* _Records from a collection_:
[Start of Attachment]
Local Notation "'S1'" := (Z.to_nat <$> lookups sd (slot_names n ins)).
Local Notation "'p'" := (slot_positions (positions_of (slot_names n ins))
                          (slot_names n outs)).
Local Notation "'q'" := (slot_positions (positions_of (slot_names n outs))
                          (slot_names n ins)).
Local Notation "'b'" :=
  (mk_ndarray (Z.to_nat <$> side_dims sd n outs)
     (gather (data x) (take_axes S1 p) (take_axes (strides S1) p))).







End round_trip.

(** ** What a call that returns says about its input *)






(** ** What a call returns *)

(** The shape resolver, read backwards: its walk, with the width of the
    ellipsis as a natural number. *)
Lemma validate_shapes_walk {A : Type} (x : ndarray A) ins outs H sd :
  validate_shapes x ins outs H = Ok sd →
  ∃ w idx,
    foldM (validate_step (Z.of_nat <$> shape x) H
             (Z.of_nat (ellipsis_width x ins))) (∅, 0) ins = Ok (w, idx)
    ∧ sd = merge_hints w H
    ∧ length (filter (λ ax, ax ≠ "...") ins) ≤ idx ≤ length (shape x)
    ∧ (Z.of_nat (length (shape x))
       - Z.of_nat (length (filter (λ ax, ax ≠ "...") ins)))%Z
      = Z.of_nat (ellipsis_width x ins).
Proof.
  unfold validate_shapes. cbv zeta.
  intros ([w idx] & Hwalk & [= <-])%bind_Ok_inv.
  unfold input_walk in Hwalk. rewrite length_fmap in Hwalk.
  destruct (walk_consumes _ _ _ _ _ _ _ _ Hwalk) as [Hlo Hhi]; [lia|].
  rewrite length_fmap in Hhi. simpl in Hlo.
  assert ((Z.of_nat (length (shape x))
           - Z.of_nat (length (filter (λ ax, ax ≠ "...") ins)))%Z
          = Z.of_nat (ellipsis_width x ins)) as Hwidth
    by (unfold ellipsis_width; lia).
  rewrite Hwidth in Hwalk. by exists w, idx.
Qed.
Lemma plot_loop_handled (data : list pyval) :
  all_handled float_literal data ->
  forall i vars,
    let done := plot_loop float_literal i data vars in
    let ms := expected_markers float_literal i data in
    snd done = None
    /\ markers (ui (app (fst done))) = (markers (ui (app vars)) ++ ms)%list
    /\ plotted_count (fst done) = plotted_count vars + List.length ms
    /\ match ms with
       | m :: _ =>
           first_marker vars = true ->
           map_position (ui (app (fst done))) = (lat m, lon m)
           /\ map_zoom (ui (app (fst done))) = 10
       | [] =>
           map_position (ui (app (fst done))) = map_position (ui (app vars))
           /\ map_zoom (ui (app (fst done))) = map_zoom (ui (app vars))
       end
    /\ (first_marker vars = false ->
        map_position (ui (app (fst done))) = map_position (ui (app vars))
        /\ map_zoom (ui (app (fst done))) = map_zoom (ui (app vars))).
Proof.
  induction 1 as [|item rest Hitem _ IH]; intros i vars; cbn zeta.
  - cbn. rewrite app_nil_r. auto 10.
  - cbn [plot_loop expected_markers].
    destruct (item_lat_lon float_literal item) as [[la lo]|e] eqn:E.
    + destruct (first_marker vars) eqn:F;
        match goal with |- context [plot_loop float_literal ?j rest ?v] =>
          destruct (IH j v) as (-> & -> & -> & _ & Hkeep) end;
        destruct (Hkeep eq_refl) as (-> & ->);
        cbn; rewrite <- app_assoc;
        repeat split; try lia; try discriminate.
    + rewrite (Hitem e eq_refl). apply IH.
Qed.

(** What plotting does when no record fails with an unhandled exception:
    the supporting fact for C4. *)
Lemma plot_markers_handled (data : list pyval) (a : App) :
  all_handled float_literal data ->
  let done := plot_markers_on_map float_literal (PyList data) a in
  let ms := expected_markers float_literal 0 data in
  snd done = None
  /\ markers (ui (fst done)) = ms
  /\ coords_status_label (ui (fst done))
     = match data, ms with
       | [], _ => "Parsed JSON coordinate data is empty or not a list."
       | _, [] => "Parsed JSON, but no valid coordinates to plot."
       | _, _ => "Plotted " ++ str (List.length ms)
                 ++ " potential locations (ranked)."
       end
  /\ match ms with
     | m :: _ => map_position (ui (fst done)) = (lat m, lon m)
                 /\ map_zoom (ui (fst done)) = 10
     | [] => map_position (ui (fst done)) = map_position (ui a)
             /\ map_zoom (ui (fst done)) = map_zoom (ui a)
     end.
Proof.
  intros H. unfold plot_markers_on_map. cbv zeta.
  destruct data as [|item rest]; [cbn; auto|].
  match goal with |- context [plot_loop float_literal ?j ?l ?v] =>
    generalize (plot_loop_handled l H j v);
    destruct (plot_loop float_literal j l v) as [vars e] end.
  cbv zeta. cbn [fst snd].
  generalize (expected_markers float_literal 0 (item :: rest)).
  intros ms (-> & Hm & Hn & Hpos & _). cbn in Hm, Hn.
  destruct ms as [|m ms].
  - cbn in Hn. rewrite Hn. cbn. auto.
  - cbn in Hn. rewrite Hn. cbn. destruct (Hpos eq_refl) as (-> & ->). auto.
Qed.

End Plotting.

(** ** The sample replies *)

(** One record with a latitude that is no number, one valid record: the
    first is skipped, the second is plotted under its own position, 2. *)
Lemma one_invalid_record_is_skipped :
  markers (ui (Sample.analysis Sample.one_bad_record))
  = [{| lat := fst Sample.london; lon := snd Sample.london; text := "2" |}]
  /\ coords_status_label (ui (Sample.analysis Sample.one_bad_record))
     = "Plotted 1 potential locations (ranked)."
  /\ map_position (ui (Sample.analysis Sample.one_bad_record)) = Sample.london
  /\ map_zoom (ui (Sample.analysis Sample.one_bad_record)) = 10.
Proof. vm_compute. repeat split. Qed.

(** C4 fails on the code: a latitude that is an integer too large for a
    float makes [float()] raise OverflowError, which the [except] clause of
    the loop does not name.  The exception leaves [plot_markers_on_map]: the
    valid record after it is not plotted, no marker is on the map, and no
    count is reported (the coordinate label still shows the waiting
    notice). *)
Theorem huge_latitude_aborts_plotting :
  let huge := Sample.dict (PyInt (10 ^ 309)) (PyFloat (snd Sample.paris)) in
  let data := PyList [huge; Sample.place Sample.london] in
  let a' := Sample.analysis Sample.huge_latitude in
  Sample.json_loads Sample.huge_latitude = Loaded data
  /\ item_lat_lon Sample.float_literal huge = Raise OverflowError
  /\ handled OverflowError = false
  /\ valid_record (Sample.place Sample.london) Sample.london
  /\ snd (plot_markers_on_map Sample.float_literal data Sample.analyzing)
     = Some OverflowError
  /\ markers (ui a') = []
  /\ coords_status_label (ui a') = "Waiting for analysis...".
Proof.
  cbv zeta.
  split; [vm_compute; reflexivity|].
  split; [vm_compute; reflexivity|].
  split; [reflexivity|].
  split.
  { eexists _, _, _. split; [reflexivity|].
    split; [reflexivity|]. split; [constructor|].
    split; [reflexivity | constructor]. }
  split; [vm_compute; reflexivity|].
  split; vm_compute; reflexivity.
Qed.

Lemma ranked_candidates_witness :
  markers (ui (Sample.analysis Sample.two_records))
  = [{| lat := fst Sample.paris; lon := snd Sample.paris; text := "1" |};
     {| lat := fst Sample.london; lon := snd Sample.london; text := "2" |}]
  /\ analysis_text (ui (Sample.analysis Sample.two_records))
     = Sample.free_text ++ nl.
Proof.
  assert (V : Forall2 valid_record
                [Sample.place Sample.paris; Sample.place Sample.london]
                [Sample.paris; Sample.london]).
  { repeat constructor;
      (eexists _, _, _; split; [reflexivity|];
       split; [reflexivity|]; split; [constructor|];
       split; [reflexivity | constructor]). }
  destruct (ranked_candidates Sample.json_loads Sample.float_literal
              (Sample.free_text ++ nl) (nl ++ Sample.two_records ++ nl) ""
              [Sample.place Sample.paris; Sample.place Sample.london]
              [Sample.paris; Sample.london] Sample.analyzing 0
              eq_refl
              ltac:(discriminate)
              ltac:(apply PyStrFacts.find_first; reflexivity)
              ltac:(apply PyStrFacts.find_first; reflexivity)
              eq_refl V)
    as (_ & _ & M & T & _).
  split; [exact M | exact T].
Defined.

Lemma reply_without_block_witness :
  analysis_text
    (ui (final_analysis Sample.json_loads Sample.float_literal
           (Reply Sample.reply_without_end) Sample.analyzing))
  = Sample.reply_without_end ++ nl.
Proof.
  refine (proj1 (reply_without_block Sample.json_loads Sample.float_literal
                   Sample.reply_without_end Sample.analyzing 0
                   eq_refl ltac:(discriminate) _)).
  right. left. apply PyStrFacts.find_absent. reflexivity.
Defined.

Lemma undecodable_block_witness :
  markers (ui (Sample.analysis Sample.truncated)) = []
  /\ coords_status_label (ui (Sample.analysis Sample.truncated))
     = "Error parsing JSON block: " ++ Sample.cut_short ++ nl
       ++ "Raw JSON:" ++ nl ++ Sample.truncated.
Proof.
  destruct (undecodable_block Sample.json_loads Sample.float_literal
              (Sample.free_text ++ nl) (nl ++ Sample.truncated ++ nl) ""
              Sample.cut_short Sample.analyzing 0
              eq_refl
              ltac:(discriminate)
              ltac:(apply PyStrFacts.find_first; reflexivity)
              ltac:(apply PyStrFacts.find_first; reflexivity)
              eq_refl)
    as (M & L & _).
  split; [exact M | exact L].
Defined.

Lemma final_analysis_preconditions_witness :
  state (final_analysis Sample.json_loads Sample.float_literal
           (Reply "never received") Sample.stopped_early) = IDLE
  /\ sent (final_analysis Sample.json_loads Sample.float_literal
             (Reply "never received") Sample.stopped_early) = [].
Proof.
  destruct (final_analysis_preconditions Sample.json_loads
              Sample.float_literal (Reply "never received")
              Sample.stopped_early (or_intror eq_refl))
    as (_ & _ & S & _ & L & _).
  split; [exact S | exact L].
Defined.

Lemma stop_retains_session_witness :
  captured_frames
    (final_analysis Sample.json_loads Sample.float_literal
       (SendFails "quota exceeded") (stop_and_analyze Sample.recording))
  = [7].
Proof.
  exact (proj1 (proj2 (proj2 (proj2
           (stop_retains_session Sample.json_loads Sample.float_literal
              (SendFails "quota exceeded") Sample.recording
              (or_introl eq_refl)))))).
Defined.

(** * Further properties *)

(** ** What the callbacks leave alone *)

Section Callbacks.

Variable float_literal : string -> bool.

Lemma plot_loop_beyond_map (data : list pyval) :
  forall i vars,
    beyond_map (app (fst (plot_loop float_literal i data vars)))
    = beyond_map (app vars).
Proof.
  induction data as [|item rest IH]; intros i vars; [reflexivity|].
  cbn [plot_loop].
  destruct (item_lat_lon float_literal item) as [[la lo]|e].
  - destruct (first_marker vars); rewrite IH; reflexivity.
  - destruct (handled e); [apply IH | reflexivity].
Qed.

Lemma plot_markers_beyond_map (data : pyval) (a : App) :
  beyond_map (fst (plot_markers_on_map float_literal data a)) = beyond_map a.
Proof.
  unfold plot_markers_on_map. cbv zeta.
  destruct data as [| | | | |l|]; try reflexivity.
  destruct l as [|item rest]; [reflexivity|].
  match goal with |- context [plot_loop float_literal ?j ?l ?v] =>
    generalize (plot_loop_beyond_map l j v);
    destruct (plot_loop float_literal j l v) as [vars [e|]] end;
    cbn [fst]; intros H.
  - exact H.
  - destruct (0 <? plotted_count vars)%nat; cbn [fst]; exact H.
Qed.

(** Only [_finalize_analysis_ui] touches the state, the buttons, the timers,
    the threads or the session; the other callbacks write to the panes. *)
Lemma run_callback_control (cb : callback) (a : App) :
  cb <> finalize_analysis_ui_cb ->
  control_part (run_callback float_literal cb a) = control_part a.
Proof.
  intros H. destruct cb as [|text append tab| | |data| |];
    cbn [run_callback]; try reflexivity.
  - destruct tab, append; reflexivity.
  - exact (f_equal (fun t => fst (fst t)) (plot_markers_beyond_map data a)).
  - contradiction.
Qed.

Lemma run_callback_label (cb : callback) (a : App) :
  cb <> update_frame_count_cb ->
  frame_count_label (ui (run_callback float_literal cb a))
  = frame_count_label (ui a).
Proof.
  intros H. destruct cb as [|text append tab| | |data| |];
    cbn [run_callback]; try reflexivity.
  - contradiction.
  - destruct tab, append; reflexivity.
  - exact (f_equal (fun t => snd (fst t)) (plot_markers_beyond_map data a)).
Qed.

End Callbacks.

(** ** Invariants of every execution *)

Section Invariants.

Variable json_loads : string -> loads_result.
Variable float_literal : string -> bool.

Lemma mainloop_step_cases (a : App) :
  (after_queue a = [] /\ mainloop_step float_literal a = a)
  \/ (exists q,
        after_queue a = finalize_analysis_ui_cb :: q
        /\ mainloop_step float_literal a
           = _finalize_analysis_ui (set_after_queue q a))
  \/ (exists cb q,
        after_queue a = cb :: q /\ cb <> finalize_analysis_ui_cb
        /\ control_part (mainloop_step float_literal a)
           = control_part (set_after_queue q a)
        /\ (cb <> update_frame_count_cb ->
            frame_count_label (ui (mainloop_step float_literal a))
            = frame_count_label (ui a))
        /\ (cb = update_frame_count_cb ->
            mainloop_step float_literal a
            = update_frame_count (set_after_queue q a))).
Proof.
  unfold mainloop_step. destruct (after_queue a) as [|cb q]; [left; auto|].
  right.
  assert (D : cb = finalize_analysis_ui_cb \/ cb <> finalize_analysis_ui_cb)
    by (destruct cb; (left; reflexivity) || (right; discriminate)).
  destruct D as [-> | D]; [left; exists q; auto|].
  right. exists cb, q. split; [reflexivity|]. split; [assumption|].
  split; [apply run_callback_control, D|].
  split; [intros H; now rewrite run_callback_label | now intros ->].
Qed.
[End of Attachment]
Exactly the lines from the one containing "by (destruct cb;" to the final line of the data, both included, should be printed, and nothing more.

* _Reply to the task_:
    by (destruct cb; (left; reflexivity) || (right; discriminate)).
  destruct D as [-> | D]; [left; exists q; auto|].
  right. exists cb, q. split; [reflexivity|]. split; [assumption|].
  split; [apply run_callback_control, D|].
  split; [intros H; now rewrite run_callback_label | now intros ->].
Qed.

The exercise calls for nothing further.